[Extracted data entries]
***

(** * Priority queue and scheduler daemon of tomtom-api

    A shallow embedding of [tomtom_api.priority_queue] (the queue item, the
    parquet-backed store, the admin functions and the daemon loop) together
    with the part of [tomtom_api.client] the daemon talks to.

    Python objects are mutated in place and exceptions leave the mutations
    done so far in place; the embedding therefore threads the state
    explicitly and returns it also when an exception is raised. *)

From Stdlib Require Import ZArith Bool String List Lia Sorted.
From stdpp Require Import gmap strings list pretty.

Open Scope string_scope.
Open Scope Z_scope.

(** ** Exceptions *)

(** The exception classes that occur.  [KeyboardInterrupt] and [SystemExit]
    derive from [BaseException] only, every other one from [Exception]. *)
Inductive exn : Type :=
  | ValueError (msg : string)
  | AttributeError (msg : string)
  | KeyError (msg : string)
  | OSError (msg : string)
  | Exception (msg : string)
  | KeyboardInterrupt
  | SystemExit.

(** [isinstance(e, Exception)] *)
Definition is_Exception (e : exn) : bool :=
  match e with
  | KeyboardInterrupt | SystemExit => false
  | _ => true
  end.

(** [str(e)] *)
Definition str_exn (e : exn) : string :=
  match e with
  | ValueError m | AttributeError m | KeyError m | OSError m | Exception m => m
  | KeyboardInterrupt | SystemExit => EmptyString
  end.

(** ** A state and exception monad

    [M S A] is a computation over a mutable state [S] that returns an [A]
    or raises; the state is returned in both cases. *)
Definition M (S A : Type) : Type := S -> (exn + A) * S.

Definition ret {S A : Type} (a : A) : M S A := fun s => (inr a, s).

Definition raise {S A : Type} (e : exn) : M S A := fun s => (inl e, s).

Definition bind {S A B : Type} (m : M S A) (k : A -> M S B) : M S B :=
  fun s => match m s with
           | (inl e, s') => (inl e, s')
           | (inr a, s') => k a s'
           end.

Definition get {S : Type} : M S S := fun s => (inr s, s).

Definition modify {S : Type} (f : S -> S) : M S unit := fun s => (inr tt, f s).

(** [try: m  except Exception as e: h e]: exceptions outside [Exception]
    pass through. *)
Definition try_except_Exception {S A : Type} (m : M S A) (h : exn -> M S A) : M S A :=
  fun s => match m s with
           | (inl e, s') => if is_Exception e then h e s' else (inl e, s')
           | (inr a, s') => (inr a, s')
           end.

Notation "x <- m ;; k" := (bind m (fun x => k))
  (at level 20, m at level 99, k at level 200, only parsing).
Notation "m ;;; k" := (bind m (fun _ => k))
  (at level 100, k at level 200, only parsing, right associativity).

(** [for x in l: body x] *)
Fixpoint for_each {S A : Type} (l : list A) (body : A -> M S unit) : M S unit :=
  match l with
  | [] => ret tt
  | x :: xs => body x ;;; for_each xs body
  end.

(** [[f x for x in l]] with an effectful [f] *)
Fixpoint map_M {S A B : Type} (f : A -> M S B) (l : list A) : M S (list B) :=
  match l with
  | [] => ret []
  | x :: xs => y <- f x ;; ys <- map_M f xs ;; ret (y :: ys)
  end.

(** ** Enumerations *)

Module QueueItemStatus.
(** priority_queue/models/status.py *)
Inductive t : Type := IS_WAITING | SUBMITTED | COMPLETED | CANCELED | HAS_ERROR.

Definition eqb (a b : t) : bool :=
  match a, b with
  | IS_WAITING, IS_WAITING | SUBMITTED, SUBMITTED | COMPLETED, COMPLETED
  | CANCELED, CANCELED | HAS_ERROR, HAS_ERROR => true
  | _, _ => false
  end.

#[global] Instance eq_dec : EqDecision t.
Proof. solve_decision. Defined.

(** [str(status)], as it appears in the f-strings of the messages *)
Definition str (s : t) : string :=
  match s with
  | IS_WAITING => "QueueItemStatus.IS_WAITING"
  | SUBMITTED => "QueueItemStatus.SUBMITTED"
  | COMPLETED => "QueueItemStatus.COMPLETED"
  | CANCELED => "QueueItemStatus.CANCELED"
  | HAS_ERROR => "QueueItemStatus.HAS_ERROR"
  end.
End QueueItemStatus.

Module TomtomJobState.
(** traffic_stats/models/status.py *)
Inductive t : Type :=
  | NEW | SCHEDULED | MAPMATCHING | MAPMATCHED | READING_GEOBASE | CALCULATIONS
  | NEED_CONFIRMATION | DONE | ERROR | REJECTED | CANCELED | EXPIRED.

Definition value (s : t) : Z :=
  match s with
  | NEW => 0 | SCHEDULED => 1 | MAPMATCHING => 2 | MAPMATCHED => 3
  | READING_GEOBASE => 4 | CALCULATIONS => 5 | NEED_CONFIRMATION => 6
  | DONE => 7 | ERROR => 8 | REJECTED => 9 | CANCELED => 10 | EXPIRED => 11
  end.

Definition eqb (a b : t) : bool := value a =? value b.

Definition name (s : t) : string :=
  match s with
  | NEW => "NEW" | SCHEDULED => "SCHEDULED" | MAPMATCHING => "MAPMATCHING"
  | MAPMATCHED => "MAPMATCHED" | READING_GEOBASE => "READING_GEOBASE"
  | CALCULATIONS => "CALCULATIONS" | NEED_CONFIRMATION => "NEED_CONFIRMATION"
  | DONE => "DONE" | ERROR => "ERROR" | REJECTED => "REJECTED"
  | CANCELED => "CANCELED" | EXPIRED => "EXPIRED"
  end.
End TomtomJobState.

(** traffic_stats/__init__.py *)
Definition N_CONCURRENT_JOB_IN_PROGRESS : Z := 5.

(** ** Job payloads

    The three job classes of traffic_stats/models/jobs.  The queue treats a
    job as its class together with its dictionary ([to_dict()], kept here as
    the JSON text); none of the classes derives from another one, each
    derives from [TomtomJob]. *)
Inductive JobClass : Type := TomtomRouteJob | TomtomAreaJob | TomtomTrafficDensityJob.

Record TomtomJob : Type := {
  job_class : JobClass;
  to_dict : string
}.

Definition JobClass_eqb (a b : JobClass) : bool :=
  match a, b with
  | TomtomRouteJob, TomtomRouteJob | TomtomAreaJob, TomtomAreaJob
  | TomtomTrafficDensityJob, TomtomTrafficDensityJob => true
  | _, _ => false
  end.

(** [cls.__name__] *)
Definition class_name (c : JobClass) : string :=
  match c with
  | TomtomRouteJob => "TomtomRouteJob"
  | TomtomAreaJob => "TomtomAreaJob"
  | TomtomTrafficDensityJob => "TomtomTrafficDensityJob"
  end.

(** [payload.__class__.__name__], also for [payload = None] *)
Definition payload_class_name (p : option TomtomJob) : string :=
  match p with
  | Some j => class_name (job_class j)
  | None => "NoneType"
  end.

(** ** Responses of the remote service (traffic_stats/models/responses.py) *)

Record TomtomResponseAnalysis : Type := {
  ra_response_status : string;
  ra_messages : list string;
  ra_job_id : option Z
}.

Record TomtomResponseStatus : Type := {
  rs_job_id : Z;
  rs_job_state : TomtomJobState.t;
  rs_response_status : string
}.

Record TomtomJobInfo : Type := {
  ji_job_id : Z;
  ji_state : TomtomJobState.t
}.

Record TomtomResponseSearchJobs : Type := {
  content : list TomtomJobInfo;
  total_elements : Z
}.

(** ** The remote adapter (client.py)

    Every call of the client is a request to the remote service; its answer
    may depend on everything that was requested before, so each operation
    receives the history of the earlier requests (latest first).  A call
    either raises (403, 400 in the structured form, network failure) or
    returns the decoded response. *)
Inductive Request : Type :=
  | PostRouteAnalysis (job : TomtomJob)
  | PostAreaAnalysis (job : TomtomJob)
  | PostTrafficDensity (job : TomtomJob)
  | GetStatus (job_id : option Z)
  | SearchJobs (state : list TomtomJobState.t).

Record TomtomClient : Type := {
  post_job_route_analysis : list Request -> TomtomJob -> exn + TomtomResponseAnalysis;
  post_job_area_analysis : list Request -> TomtomJob -> exn + TomtomResponseAnalysis;
  post_job_traffic_density : list Request -> TomtomJob -> exn + TomtomResponseAnalysis;
  status : list Request -> option Z -> exn + TomtomResponseStatus;
  search_jobs : list Request -> list TomtomJobState.t -> exn + TomtomResponseSearchJobs
}.

(** ** Queue items and table rows *)

(** priority_queue/models/queue.py, the attributes of [QueueItem].
    A timestamp is the instant in nanoseconds; [None]/[NaT] is [None]. *)
Record QueueItem : Type := {
  uid : string;
  name : string;
  report_type : option string;
  payload : option TomtomJob;
  priority : Z;
  created_timestamp : Z;
  updated_timestamp : option Z;
  submitted_timestamp : option Z;
  completed_timestamp : option Z;
  cancelled_timestamp : option Z;
  error_timestamp : option Z;
  tomtom_job_id : option Z;
  payload_link : string
}.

***

• _Problem_
The entries above hold a line with "(** [cls.__name__] *)" and a later line with "Definition payload_class_name (p". Write out exactly those lines and all lines between, nothing more.

• _Expected answer_
(** [cls.__name__] *)
Definition class_name (c : JobClass) : string :=
  match c with
  | TomtomRouteJob => "TomtomRouteJob"
  | TomtomAreaJob => "TomtomAreaJob"
  | TomtomTrafficDensityJob => "TomtomTrafficDensityJob"
  end.

(** [payload.__class__.__name__], also for [payload = None] *)
Definition payload_class_name (p : option TomtomJob) : string :=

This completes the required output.